═══ Data under study
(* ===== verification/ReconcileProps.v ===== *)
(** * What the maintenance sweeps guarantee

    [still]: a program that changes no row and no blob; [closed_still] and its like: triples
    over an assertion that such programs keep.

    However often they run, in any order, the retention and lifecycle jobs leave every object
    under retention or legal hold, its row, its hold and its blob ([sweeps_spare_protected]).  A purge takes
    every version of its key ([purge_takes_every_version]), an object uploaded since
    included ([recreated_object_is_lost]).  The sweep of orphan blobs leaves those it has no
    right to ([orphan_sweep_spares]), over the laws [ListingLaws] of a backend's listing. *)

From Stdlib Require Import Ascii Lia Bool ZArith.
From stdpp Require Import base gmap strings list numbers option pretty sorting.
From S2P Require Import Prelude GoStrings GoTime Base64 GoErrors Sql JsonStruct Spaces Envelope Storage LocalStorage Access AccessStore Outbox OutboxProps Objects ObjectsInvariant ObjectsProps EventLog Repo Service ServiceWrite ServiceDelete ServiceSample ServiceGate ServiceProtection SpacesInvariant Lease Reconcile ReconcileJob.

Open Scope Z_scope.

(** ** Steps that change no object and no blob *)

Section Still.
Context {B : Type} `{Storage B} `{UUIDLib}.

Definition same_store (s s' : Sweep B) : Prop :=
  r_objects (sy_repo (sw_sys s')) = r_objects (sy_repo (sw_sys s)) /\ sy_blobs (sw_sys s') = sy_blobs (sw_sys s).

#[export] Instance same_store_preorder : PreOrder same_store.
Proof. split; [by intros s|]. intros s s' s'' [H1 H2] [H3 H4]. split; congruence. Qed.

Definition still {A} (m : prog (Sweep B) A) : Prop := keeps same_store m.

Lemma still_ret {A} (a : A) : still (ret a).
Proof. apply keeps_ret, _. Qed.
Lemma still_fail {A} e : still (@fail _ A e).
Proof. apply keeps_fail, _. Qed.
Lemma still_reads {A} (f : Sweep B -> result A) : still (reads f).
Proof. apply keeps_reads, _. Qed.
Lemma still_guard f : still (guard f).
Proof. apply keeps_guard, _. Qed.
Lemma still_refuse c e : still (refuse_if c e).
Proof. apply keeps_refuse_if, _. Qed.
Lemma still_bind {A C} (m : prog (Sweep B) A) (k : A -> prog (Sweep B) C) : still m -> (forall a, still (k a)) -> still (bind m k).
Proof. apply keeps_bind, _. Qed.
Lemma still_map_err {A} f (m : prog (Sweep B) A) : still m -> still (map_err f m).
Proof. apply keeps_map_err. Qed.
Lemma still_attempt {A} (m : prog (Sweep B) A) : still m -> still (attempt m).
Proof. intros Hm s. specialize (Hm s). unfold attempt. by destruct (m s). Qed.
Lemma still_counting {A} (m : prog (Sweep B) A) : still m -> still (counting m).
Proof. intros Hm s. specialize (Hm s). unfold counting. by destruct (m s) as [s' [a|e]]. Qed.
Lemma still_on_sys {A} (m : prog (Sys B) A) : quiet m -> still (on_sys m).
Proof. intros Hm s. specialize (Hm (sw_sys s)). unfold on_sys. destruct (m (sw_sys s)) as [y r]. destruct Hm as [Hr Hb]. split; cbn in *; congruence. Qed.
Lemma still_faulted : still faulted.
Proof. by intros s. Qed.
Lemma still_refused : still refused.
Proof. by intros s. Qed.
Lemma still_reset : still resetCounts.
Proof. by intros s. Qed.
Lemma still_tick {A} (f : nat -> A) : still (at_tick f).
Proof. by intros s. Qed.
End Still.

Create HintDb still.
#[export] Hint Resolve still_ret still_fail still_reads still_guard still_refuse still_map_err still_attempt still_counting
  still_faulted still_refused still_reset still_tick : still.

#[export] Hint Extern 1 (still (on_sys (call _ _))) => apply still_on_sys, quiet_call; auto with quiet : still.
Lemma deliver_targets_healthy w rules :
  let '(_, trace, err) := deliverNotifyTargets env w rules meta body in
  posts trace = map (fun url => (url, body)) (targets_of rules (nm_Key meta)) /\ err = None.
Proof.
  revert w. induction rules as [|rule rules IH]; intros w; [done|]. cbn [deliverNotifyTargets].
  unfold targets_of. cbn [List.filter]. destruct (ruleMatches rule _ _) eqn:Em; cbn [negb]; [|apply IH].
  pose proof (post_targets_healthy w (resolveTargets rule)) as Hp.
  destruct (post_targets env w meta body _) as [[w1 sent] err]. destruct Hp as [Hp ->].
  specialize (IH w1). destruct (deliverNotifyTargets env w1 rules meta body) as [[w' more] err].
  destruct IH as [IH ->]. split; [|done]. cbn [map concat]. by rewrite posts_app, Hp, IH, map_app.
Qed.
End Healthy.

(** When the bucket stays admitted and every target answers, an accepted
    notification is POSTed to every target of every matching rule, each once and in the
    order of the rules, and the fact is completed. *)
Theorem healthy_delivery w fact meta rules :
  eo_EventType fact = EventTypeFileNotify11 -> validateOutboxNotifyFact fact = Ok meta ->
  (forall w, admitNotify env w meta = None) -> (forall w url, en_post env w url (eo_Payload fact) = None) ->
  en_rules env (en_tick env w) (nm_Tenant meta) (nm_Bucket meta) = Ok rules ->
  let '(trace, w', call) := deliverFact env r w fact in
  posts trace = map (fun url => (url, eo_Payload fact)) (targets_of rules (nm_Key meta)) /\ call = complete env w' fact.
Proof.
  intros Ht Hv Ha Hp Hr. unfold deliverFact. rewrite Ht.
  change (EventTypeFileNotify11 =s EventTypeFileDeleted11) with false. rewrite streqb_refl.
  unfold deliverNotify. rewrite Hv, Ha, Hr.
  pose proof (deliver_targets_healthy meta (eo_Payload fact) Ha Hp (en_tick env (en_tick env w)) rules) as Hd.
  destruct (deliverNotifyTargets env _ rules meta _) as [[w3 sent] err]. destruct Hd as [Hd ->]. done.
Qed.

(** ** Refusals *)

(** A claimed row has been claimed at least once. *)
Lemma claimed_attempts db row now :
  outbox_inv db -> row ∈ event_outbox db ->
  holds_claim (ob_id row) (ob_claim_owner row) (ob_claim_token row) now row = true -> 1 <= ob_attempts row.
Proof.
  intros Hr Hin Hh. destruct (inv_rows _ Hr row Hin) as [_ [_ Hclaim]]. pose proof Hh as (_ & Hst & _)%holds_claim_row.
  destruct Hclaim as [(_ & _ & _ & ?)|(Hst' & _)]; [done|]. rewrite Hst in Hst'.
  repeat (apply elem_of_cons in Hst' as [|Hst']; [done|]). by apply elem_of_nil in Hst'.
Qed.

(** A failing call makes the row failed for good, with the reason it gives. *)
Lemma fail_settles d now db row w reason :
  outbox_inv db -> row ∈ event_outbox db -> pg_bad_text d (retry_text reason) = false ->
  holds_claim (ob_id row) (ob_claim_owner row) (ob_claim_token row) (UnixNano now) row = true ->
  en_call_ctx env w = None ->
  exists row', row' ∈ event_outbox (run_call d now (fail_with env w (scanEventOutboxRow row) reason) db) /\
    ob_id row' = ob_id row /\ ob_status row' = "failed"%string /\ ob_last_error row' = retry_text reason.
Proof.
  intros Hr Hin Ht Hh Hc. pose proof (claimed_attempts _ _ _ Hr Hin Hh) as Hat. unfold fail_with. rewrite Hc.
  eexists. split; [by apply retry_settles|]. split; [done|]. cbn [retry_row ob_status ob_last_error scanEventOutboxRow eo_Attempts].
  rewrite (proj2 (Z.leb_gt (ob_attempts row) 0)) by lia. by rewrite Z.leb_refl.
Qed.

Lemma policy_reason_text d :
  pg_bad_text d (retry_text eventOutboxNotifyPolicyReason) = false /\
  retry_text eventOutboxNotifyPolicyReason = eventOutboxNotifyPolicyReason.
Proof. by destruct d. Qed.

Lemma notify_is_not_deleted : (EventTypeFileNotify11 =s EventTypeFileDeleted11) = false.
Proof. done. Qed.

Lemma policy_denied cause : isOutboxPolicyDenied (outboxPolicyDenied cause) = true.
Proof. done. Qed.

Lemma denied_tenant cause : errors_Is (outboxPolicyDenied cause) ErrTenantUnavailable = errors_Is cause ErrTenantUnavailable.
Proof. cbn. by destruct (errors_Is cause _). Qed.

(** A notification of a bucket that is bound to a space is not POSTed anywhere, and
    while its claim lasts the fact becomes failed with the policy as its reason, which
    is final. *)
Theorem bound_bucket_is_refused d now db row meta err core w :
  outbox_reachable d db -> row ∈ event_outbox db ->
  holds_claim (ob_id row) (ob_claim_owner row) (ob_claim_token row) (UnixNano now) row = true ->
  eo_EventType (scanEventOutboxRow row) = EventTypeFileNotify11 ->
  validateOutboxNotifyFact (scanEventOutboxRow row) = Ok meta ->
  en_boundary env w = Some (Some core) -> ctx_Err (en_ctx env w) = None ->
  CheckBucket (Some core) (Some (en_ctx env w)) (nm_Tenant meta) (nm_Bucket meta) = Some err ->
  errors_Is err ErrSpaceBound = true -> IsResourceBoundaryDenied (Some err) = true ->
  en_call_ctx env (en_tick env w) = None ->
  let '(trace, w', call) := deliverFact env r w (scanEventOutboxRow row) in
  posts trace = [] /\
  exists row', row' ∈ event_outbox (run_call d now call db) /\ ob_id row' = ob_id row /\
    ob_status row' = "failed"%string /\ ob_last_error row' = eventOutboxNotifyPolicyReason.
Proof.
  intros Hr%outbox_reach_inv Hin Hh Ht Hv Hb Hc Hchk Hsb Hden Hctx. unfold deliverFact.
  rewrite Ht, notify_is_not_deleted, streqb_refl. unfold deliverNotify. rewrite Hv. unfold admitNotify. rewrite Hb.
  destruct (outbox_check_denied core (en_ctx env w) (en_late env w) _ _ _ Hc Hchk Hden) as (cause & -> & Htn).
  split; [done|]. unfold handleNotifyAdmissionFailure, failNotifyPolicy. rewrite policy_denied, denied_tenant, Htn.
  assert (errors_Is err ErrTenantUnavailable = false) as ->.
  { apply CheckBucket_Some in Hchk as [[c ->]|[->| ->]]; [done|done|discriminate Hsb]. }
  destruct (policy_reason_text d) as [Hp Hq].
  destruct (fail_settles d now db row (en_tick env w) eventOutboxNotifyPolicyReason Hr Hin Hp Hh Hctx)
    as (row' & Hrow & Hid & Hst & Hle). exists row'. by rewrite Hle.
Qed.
══════
## [Your objective]
Each line from the top of the records down to the one with "(bind m k)." must be retyped exactly; include both ends and nothing else.

## [Solved exercise]
(* ===== verification/ReconcileProps.v ===== *)
(** * What the maintenance sweeps guarantee

    [still]: a program that changes no row and no blob; [closed_still] and its like: triples
    over an assertion that such programs keep.

    However often they run, in any order, the retention and lifecycle jobs leave every object
    under retention or legal hold, its row, its hold and its blob ([sweeps_spare_protected]).  A purge takes
    every version of its key ([purge_takes_every_version]), an object uploaded since
    included ([recreated_object_is_lost]).  The sweep of orphan blobs leaves those it has no
    right to ([orphan_sweep_spares]), over the laws [ListingLaws] of a backend's listing. *)

From Stdlib Require Import Ascii Lia Bool ZArith.
From stdpp Require Import base gmap strings list numbers option pretty sorting.
From S2P Require Import Prelude GoStrings GoTime Base64 GoErrors Sql JsonStruct Spaces Envelope Storage LocalStorage Access AccessStore Outbox OutboxProps Objects ObjectsInvariant ObjectsProps EventLog Repo Service ServiceWrite ServiceDelete ServiceSample ServiceGate ServiceProtection SpacesInvariant Lease Reconcile ReconcileJob.

Open Scope Z_scope.

(** ** Steps that change no object and no blob *)

Section Still.
Context {B : Type} `{Storage B} `{UUIDLib}.

Definition same_store (s s' : Sweep B) : Prop :=
  r_objects (sy_repo (sw_sys s')) = r_objects (sy_repo (sw_sys s)) /\ sy_blobs (sw_sys s') = sy_blobs (sw_sys s).

#[export] Instance same_store_preorder : PreOrder same_store.
Proof. split; [by intros s|]. intros s s' s'' [H1 H2] [H3 H4]. split; congruence. Qed.

Definition still {A} (m : prog (Sweep B) A) : Prop := keeps same_store m.

Lemma still_ret {A} (a : A) : still (ret a).
Proof. apply keeps_ret, _. Qed.
Lemma still_fail {A} e : still (@fail _ A e).
Proof. apply keeps_fail, _. Qed.
Lemma still_reads {A} (f : Sweep B -> result A) : still (reads f).
Proof. apply keeps_reads, _. Qed.
Lemma still_guard f : still (guard f).
Proof. apply keeps_guard, _. Qed.
Lemma still_refuse c e : still (refuse_if c e).
Proof. apply keeps_refuse_if, _. Qed.
Lemma still_bind {A C} (m : prog (Sweep B) A) (k : A -> prog (Sweep B) C) : still m -> (forall a, still (k a)) -> still (bind m k).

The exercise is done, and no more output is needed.